Defence minister, Mansur Muhammad Dan Ali in his address, said the proliferation of internal security threats within member States and the increasing nature of transnational criminal activities across the Community of CEN-SAD States necessitated the dynamic expansion of its mandate to cover the mitigation of both physical and human security threats.

He said, “It is common knowledge that the security climate in the Sahel-Saharan States is characterized by several internal threats and a lineage of organized cross-border crimes that challenge the internal security and stability of the States and the region generally.

“Among these organized trans-border crimes, the one that is of great concern to the Community of
Sahel-Saharan States is the recent spread of violent extremism, proliferation of terrorists’ organizations in the region and the accompanying incidence of terrorism like Boko Haram Terrorists and ISIS amongst others.

“Consequently, the Community of CEN-SAD delegates to Defence Ministers’ recently adopted the Sharm-el-Sheikh Declaration in 2016 so as to reinforce cooperation among member states in the fight against insurgency and terrorism.

“This resolve was followed by definite kinetic steps articulated in the Cocody Declaration; which includes, regulation and control of the influx of small arms and light weapons, and the need to intensify cooperation and intelligence sharing among Member States, increased interest in the fight against human and drug trafficking, Trans-National organized crimes and cyber security initiatives. These are aimed at finding lasting solutions to the pervading threats.

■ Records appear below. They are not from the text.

Lemma drawLine_vertical x y0 y1 c st :
  0 <= x <= 65535 -> 0 <= y0 <= 65535 -> 0 <= y1 <= 65535 -> y0 <> y1 ->
  remaps W H
    (fun px py b =>
       if (px =? x) && (Z.min y0 y1 <=? py) && (py <=? Z.max y0 y1)
       then negb (c =? 0) else b)
    st (ssd1306_drawLine W H x y0 x y1 c st).
Proof.
  intros Hx Hy0 Hy1 Hne. unfold ssd1306_drawLine.
  rewrite !gfx_abs_diff by lia. rewrite Z.sub_diag.
  destruct (Z.gtb_spec (Z.abs (y1 - y0)) (Z.abs 0)) as [Hs|Hs]; [|lia].
  cbv beta iota zeta. rewrite !gfx_swap_exact by lia. cbv beta iota zeta.
  destruct (Z.gtb_spec y0 y1) as [Hg|Hg]; cbv beta iota zeta.
  - rewrite Z.sub_diag. change (gfx_abs (s32 0)) with 0.
    rewrite (s32_id (y0 - y1)) by lia.
    rewrite Z.quot_div_nonneg by lia.
    pose proof (half_range (y0 - y1) ltac:(lia)).
    eapply remaps_ext; [|apply line_loop_flat; lia].
    intros px py b Hpx Hpy. cbv beta iota. rewrite Z2Nat.id by lia. region_cases.
  - rewrite Z.sub_diag. change (gfx_abs (s32 0)) with 0.
    rewrite (s32_id (y1 - y0)) by lia.
    rewrite Z.quot_div_nonneg by lia.
    pose proof (half_range (y1 - y0) ltac:(lia)).
    eapply remaps_ext; [|apply line_loop_flat; lia].
    intros px py b Hpx Hpy. cbv beta iota. rewrite Z2Nat.id by lia. region_cases.
Qed.

End FlatLines.

(** X11. With coordinates in [0 .. 65535], a horizontal
    [ssd1306_drawLine] paints exactly the pixels of its row between the
    two ends, in either direction, and a vertical one exactly the pixels
    of its column; a line from a point to itself paints that one pixel. *)
Theorem drawLine_axis_aligned (W H : Z) (st : fb_state) (a0 a1 k c : Z) :
  geometry_ok W H -> fb_wf W H st ->
  0 <= a0 <= 65535 -> 0 <= a1 <= 65535 -> 0 <= k <= 65535 ->
  forall px py, 0 <= px < W -> 0 <= py < H ->
    pixel_at W (ssd1306_drawLine W H a0 k a1 k c st) px py
    = (if (py =? k) && (Z.min a0 a1 <=? px) && (px <=? Z.max a0 a1)
       then negb (c =? 0) else pixel_at W st px py) /\
    pixel_at W (ssd1306_drawLine W H k a0 k a1 c st) px py
    = (if (px =? k) && (Z.min a0 a1 <=? py) && (py <=? Z.max a0 a1)
       then negb (c =? 0) else pixel_at W st px py) /\
    pixel_at W (ssd1306_drawLine W H a0 k a0 k c st) px py
    = (if (px =? a0) && (py =? k)
       then negb (c =? 0) else pixel_at W st px py).
Proof.
  intros Hgeo Hwf Ha0 Ha1 Hk px py Hpx Hpy.
  destruct (drawLine_horizontal W H Hgeo a0 a1 k c st Ha0 Ha1 Hk Hwf) as [_ Ph].
  destruct (drawLine_horizontal W H Hgeo a0 a0 k c st Ha0 Ha0 Hk Hwf) as [_ Pp].
  split; [apply Ph; auto|]. split.
  - destruct (Z.eq_dec a0 a1) as [<-|Hne].
    + destruct (drawLine_horizontal W H Hgeo k k a0 c st Hk Hk Ha0 Hwf) as [_ Pq].
      rewrite Pq by auto. region_cases.
    + destruct (drawLine_vertical W H Hgeo k a0 a1 c st Hk Ha0 Ha1 Hne Hwf)
        as [_ Pv].
      apply Pv; auto.
  - rewrite Pp by auto. region_cases.
Qed.

(** X12. With all four coordinates in [0 .. 65535] (and a display no
    larger than [2^31] in either direction), [ssd1306_drawLine] plots
    exactly the points of the classic Bresenham algorithm, in the same
    order, each through [ssd1306_drawPixel]. *)
Theorem drawLine_refines_classic (W H : Z) (st : fb_state)
    (x0 y0 x1 y1 c : Z) :
  W <= 2^31 -> H <= 2^31 ->
  0 <= x0 <= 65535 -> 0 <= y0 <= 65535 -> 0 <= x1 <= 65535 -> 0 <= y1 <= 65535 ->
  ssd1306_drawLine W H x0 y0 x1 y1 c st
  = plot_points W H c (bresenham_points x0 y0 x1 y1) st.
Proof. apply drawLine_classic_in_range. Qed.

(** ** Glyphs *)

Lemma glyph_col_pixel d color :
  negb (glyph_col d color =? 0) = glyph_pixel (Z.testbit d 7) color.
Proof.
  unfold glyph_col, glyph_pixel.
  assert (E : negb (Z.land d 128 =? 0) = Z.testbit d 7).
  { destruct (Z.testbit d 7) eqn:Hb.
    - apply negb_true_iff, Z.eqb_neq. intros E0.
      assert (Hc : Z.testbit (Z.land d 128) 7 = true).
      { rewrite Z.land_spec, Hb. reflexivity. }
      rewrite E0, Z.bits_0 in Hc. discriminate.
    - apply negb_false_iff, Z.eqb_eq. apply Z.bits_inj'. intros k Hk.
      rewrite Z.bits_0, Z.land_spec.
      change 128 with (2^7). rewrite (Z.pow2_bits_eqb 7) by lia.
      destruct (Z.eqb_spec 7 k); [subst; rewrite Hb|]; auto using andb_false_r. }
  rewrite E. reflexivity.
Qed.

Lemma shifted_font_bit d k :
  1 <= k < 8 -> Z.testbit (u8 (Z.shiftl d 1)) k = Z.testbit d (k - 1).
Proof.
  intros Hk. rewrite testbit_u8 by lia. apply Z.shiftl_spec. lia.
Qed.

Section Glyphs.

Variables W H : Z.
Hypothesis Hgeo : geometry_ok W H.
Variable fontdata : Z -> Z.

(** One row of a glyph: the font byte is shown most significant bit
    first. *)
Lemma drawchar_cols_remaps n : forall j x y i d c st,
  0 <= x <= 255 -> 0 <= y <= 255 -> 0 <= i < 8 -> 0 <= j -> j + Z.of_nat n <= 8 ->
  remaps W H
    (fun px py b =>
       if (py =? y + i) && (x + j <=? px) && (px <? x + j + Z.of_nat n)
       then glyph_pixel (Z.testbit d (7 - (px - (x + j)))) c else b)
    st (drawchar_cols W H n j x y i d c st).
Proof.
  induction n as [|n IH]; intros j x y i d c st Hx Hy Hi Hj Hn.
  - eapply remaps_ext; [|apply remaps_id]. intros; region_cases.
  - cbn [drawchar_cols]. cbv zeta.
    rewrite (u32_id (x + j)), (u32_id (y + i)) by lia.
    eapply remaps_then;
      [apply (IH (j + 1)); lia
      |apply (drawPixel_remaps W H Hgeo (x + j) (y + i)); lia|].
    intros px py b Hpx Hpy. unfold paint_pixel. rewrite glyph_col_pixel.
    destruct (Z.eqb_spec py (y + i)); cbn [andb]; [|region_cases].
    destruct (Z.eqb_spec px (x + j)) as [->|Hne]; cbn [andb].
    + destruct (Z.leb_spec (x + (j + 1)) (x + j)); [lia|]. cbn [andb].
      destruct (Z.leb_spec (x + j) (x + j)); [|lia].
      destruct (Z.ltb_spec (x + j) (x + j + Z.of_nat (S n))); [|lia].
      cbn [andb]. do 2 f_equal. lia.
    + destruct (Z.leb_spec (x + (j + 1)) px);
        destruct (Z.ltb_spec px (x + (j + 1) + Z.of_nat n));
        destruct (Z.leb_spec (x + j) px);
        destruct (Z.ltb_spec px (x + j + Z.of_nat (S n)));
        cbn [andb]; try reflexivity; try lia.
      f_equal. rewrite shifted_font_bit by lia. f_equal. lia.
Qed.

Lemma drawchar_rows_remaps n : forall i x y chr c st,
  0 <= x <= 255 -> 0 <= y <= 255 -> 0 <= i -> i + Z.of_nat n <= 8 ->
  remaps W H
    (fun px py b =>
       if in_rect x (x + 8) (y + i) (y + i + Z.of_nat n) px py
       then glyph_pixel
              (Z.testbit (u8 (fontdata (Z.shiftl chr 3 + (py - y))))
                 (7 - (px - x))) c
       else b)
    st (drawchar_rows W H fontdata n i x y chr c st).
Proof.
  induction n as [|n IH]; intros i x y chr c st Hx Hy Hi Hn.
  - eapply remaps_ext; [|apply remaps_id].
    intros; unfold in_rect; region_cases.
  - cbn [drawchar_rows]. cbv zeta.
    eapply remaps_then;
      [apply (IH (i + 1)); lia
      |apply (drawchar_cols_remaps 8 0 x y i); lia|].
    intros px py b Hpx Hpy. unfold in_rect. cbv beta.
    change (Z.of_nat 8) with 8. rewrite !Z.add_0_r.
    destruct (Z.eqb_spec py (y + i)) as [->|Hne]; cbn [andb].
    + replace (y + i - y) with i by lia. region_cases.
    + region_cases.
Qed.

“The cooperation and collaboration by members States in the fight against insurgency and terrorism have yielded positive results. For instance, the Multi-National Joint Task Force (MNJTF) comprising of troops from Benin, Cameroun, Chad, Niger and Nigeria, operating in the Lake Chad region against Boko Haram insurgency in collaboration with Nigeria’s Operation Lafiya Dole forces have significantly degraded the Boko Haram terrorists who are currently not controlling any expanse of land in the region and their activities are now limited to suicide bomb attack on soft targets.

“A similar feat has also been achieved by the G-5 Sahel Joint Force formed by troops from Burkina Faso, Chad, Mali, Mauritania and Niger in their operations against Islamic State linked terrorists along their shared borders in order to ensure normalcy in the territory of member States.